O primeiro, uma usina de crises incapaz de
superar os impasses que cria; o segundo, temido em razão de erros do passado e
da incerteza que ainda hoje desperta. “O que será seu governo?”, é a pergunta
de nove, em dez, reuniões realizadas por empresários e economistas. Num cenário
de desalento, aflitos, operadores econômicos acendem velas pelo milagre da
“terceira via”.
Improdutivo especular sobre vias sem nome,
que ainda não estão no Waze. Essa hipotética alternativa só terá futuro como
“segunda via”; para isso, carecerá de fatos novos. Espremida entre direita e
esquerda, terá pouco espaço para se expandir e ir ao segundo turno. Dependerá
da fragilização de uma das margens que a oprimem. Pelas pesquisas, o nome de
Lula está consolidado. Já à margem direita, pelos motivos acima, nem tanto.
O impeachment é pouco provável. Ao
apaniguado Centrão, fiel da balança na Câmara, nesse momento mais interessa o
governo frágil e dependente - e mais à frente, será tarde.

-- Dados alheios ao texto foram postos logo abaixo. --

(** A node whose height was [h] and one of whose subtrees has just grown. *)
Definition grown (h : Z) (node : link) : Prop :=
  match node with
  | Thread _ => False
  | Child _ _ _ b l r =>
      balanced l /\ balanced r /\ b = ht r - ht l /\
      ((b = 0 /\ ht node = h) \/
       ((b = 1 \/ b = -1) /\ ht node = h + 1) \/
       (b = 2 /\ ht r = h /\ leaning r) \/ (b = -2 /\ ht l = h /\ leaning l))
  end.

(** A node whose height was [h] and one of whose subtrees has just shrunk. *)
Definition shrunk (h : Z) (node : link) : Prop :=
  match node with
  | Thread _ => False
  | Child _ _ _ b l r =>
      balanced l /\ balanced r /\ b = ht r - ht l /\
      ((b = 0 /\ ht node = h - 1) \/ ((b = 1 \/ b = -1) /\ ht node = h) \/
       ((b = 2 \/ b = -2) /\ ht node = h))
  end.

(** ** Lemmas *)

Lemma ht_nonneg l : 0 <= ht l.
Proof. induction l; cbn; lia. Qed.

Lemma ht_child l : is_child l = true -> 1 <= ht l.
Proof. destruct l as [|? ? ? ? l r]; [done|]. pose proof (ht_nonneg l). cbn. lia. Qed.

Lemma ht_0 l : ht l = 0 -> is_child l = false.
Proof. destruct l as [|? ? ? ? l r]; [done|]. pose proof (ht_nonneg l). cbn. lia. Qed.

Lemma plug_balanced path l : path_balanced path (ht l) -> balanced l -> balanced (plug path l).
Proof.
  revert l. induction path as [|[id k v b r|id k v b l'] path IH]; intros l Hp Hb; [done|..];
    destruct Hp as (H1 & H2 & H3 & H4); cbn [plug]; by apply IH.
Qed.

(** A missing child has height 0 and is balanced, whatever its thread. *)
Lemma thread_swap (bl : link) t :
  ht (if is_child bl then bl else Thread t) = ht bl /\
  (balanced bl -> balanced (if is_child bl then bl else Thread t)).
Proof. by destruct bl. Qed.

(** A balance is one of three. *)
Ltac pick b := assert (b = -1 \/ b = 0 \/ b = 1) as [->| [->| ->]] by lia.

(** Decides the comparisons of constants. *)
Ltac zred :=
  repeat match goal with
  | |- context [Z.leb ?a ?b] => let x := eval vm_compute in (Z.leb a b) in change (Z.leb a b) with x
  | |- context [Z.ltb ?a ?b] => let x := eval vm_compute in (Z.ltb a b) in change (Z.ltb a b) with x
  end; cbv iota.

(** [xtree_node_balance] of a node that leans by two. *)
Lemma balance_right id k v l r :
  balanced l -> balanced r -> ht r = ht l + 2 ->
  exists n, xtree_node_balance (Child id k v 2 l r) = Some n /\ balanced n /\
    ((leaning r /\ ht n = ht r /\ balance_of n = Some 0) \/
     (balance_of r = Some 0 /\ ht n = ht r + 1 /\ leaning n)).
Proof.
  intros Hl Hr Hh. pose proof (ht_nonneg l).
  destruct r as [t|b bk bv rb rl rr]; [cbn in Hh; lia|].
  pose proof Hr as (Hrl & Hrr & Hrb & Hrange). cbn in Hh.
  cbn [xtree_node_balance balance_of mbind option_bind]. change (2 <? -1) with false. change (1 <? 2) with true.
  cbv iota. destruct (Z.ltb_spec rb 0) as [Hneg|Hpos].
  - destruct rl as [t|c ck cv cb cl cr]; [cbn in *; pose proof (ht_nonneg rr); lia|].
    pose proof Hrl as (Hcl & Hcr & Hcb & Hcrange). cbn in Hh, Hrb.
    cbn [xtree_node_rotate_right xtree_node_rotate_left mbind option_bind].
    destruct (thread_swap cr (Some c)) as [Er Br]. destruct (thread_swap cl (Some c)) as [El Bl].
    assert (rb = -1) as -> by lia. eexists. split; [done|].
    pick cb; cbn; rewrite Er, El; zred; (split; [split_and!; auto; lia|left]);
      (split; [by eexists|]); (split; [lia|done]).
  - cbn [xtree_node_rotate_left mbind option_bind]. destruct (thread_swap rl (Some b)) as [El Bl].
    eexists. split; [done|]. assert (rb = 0 \/ rb = 1) as [->| ->] by lia; cbn; rewrite El; zred.
    + split; [split_and!; auto; lia|right]. split; [done|]. split; [lia|]. by eexists.
    + split; [split_and!; auto; lia|left]. split; [by eexists|]. split; [lia|done].
Qed.

Lemma balance_left id k v l r :
  balanced l -> balanced r -> ht l = ht r + 2 ->
  exists n, xtree_node_balance (Child id k v (-2) l r) = Some n /\ balanced n /\
    ((leaning l /\ ht n = ht l /\ balance_of n = Some 0) \/
     (balance_of l = Some 0 /\ ht n = ht l + 1 /\ leaning n)).
Proof.
  intros Hl Hr Hh. pose proof (ht_nonneg r).
  destruct l as [t|b bk bv lb ll lr]; [cbn in Hh; lia|].
  pose proof Hl as (Hll & Hlr & Hlb & Hrange). cbn in Hh.
  cbn [xtree_node_balance balance_of mbind option_bind]. change (-2 <? -1) with true. cbv iota.
  destruct (Z.ltb_spec 0 lb) as [Hpos|Hneg].
  - destruct lr as [t|c ck cv cb cl cr]; [cbn in *; pose proof (ht_nonneg ll); lia|].
    pose proof Hlr as (Hcl & Hcr & Hcb & Hcrange). cbn in Hh, Hlb.
    cbn [xtree_node_rotate_right xtree_node_rotate_left mbind option_bind].
    destruct (thread_swap cr (Some c)) as [Er Br]. destruct (thread_swap cl (Some c)) as [El Bl].
    assert (lb = 1) as -> by lia. eexists. split; [done|].
    pick cb; cbn; rewrite Er, El; zred; (split; [split_and!; auto; lia|left]);
      (split; [by eexists|]); (split; [lia|done]).
  - cbn [xtree_node_rotate_right mbind option_bind]. destruct (thread_swap lr (Some b)) as [El Bl].
    eexists. split; [done|]. assert (lb = 0 \/ lb = -1) as [->| ->] by lia; cbn; rewrite El; zred.
    + split; [split_and!; auto; lia|right]. split; [done|]. split; [lia|]. by eexists.
    + split; [split_and!; auto; lia|left]. split; [by eexists|]. split; [lia|done].
Qed.

(** ** The rebalancing loops *)

Lemma rebalance_small id k v b l r :
  -1 <= b <= 1 -> rebalance_node (Child id k v b l r) = Some (Child id k v b l r).
Proof.
  intros H. unfold rebalance_node. cbn [balance_of mbind option_bind].
  rewrite (proj2 (Z.ltb_ge b (-1))), (proj2 (Z.ltb_ge 1 b)) by lia. done.
Qed.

Há sombras que não
se pode descartar: no TSE, se analisa a impugnação da eleição da chapa
Bolsonaro/Mourão. Mas, por enquanto, seria ocioso contar com isso.
Contudo, é bom lembrar que mesmo num
ambiente de poucas perspectivas, no Brasil, tudo é possível. Ulysses Guimarães
alertava que política é feita de fatos novos - consta que, reunido com amigos,
mantinha cadeira reservada à “sua excelência, o fato novo”. Ele pode tardar,
mas frequentemente aparece. E desorganizam tudo.
Objetivamente, a desidratação política de
Bolsonaro seria um desses fatos. E, como sem Bolsonaro não haverá antibolsonarismo,
uma nova segunda via poderia ser aberta com as máquinas do antipetismo. A
inviabilidade, legal ou política, do presidente se sentaria na cadeira
reservada pelo Doutor Ulysses. São lances possíveis, num jogo ainda pouco
previsível.
Lula é sabedor disso e dos riscos num
eventual governo. Hoje, não se sente pressionado e joga com a ansiedade dos
outros. Em 2002, empurrou a divulgação da “Carta ao Povo Brasileiro” até junho.
O presente, entretanto, é mais inclemente: mais cedo do que mais tarde, terá que
emitir sinais claros do que pretende. A quem o criticava por decidir apenas sob
pressão, Ulysses respondia: “sim, eu só decido sob pressão”. Sob pressão, Lula
também pode criar um fato novo. É bom ficar de olho no jogo.
*Carlos Melo é cientista político e professor senior fellow do Insper.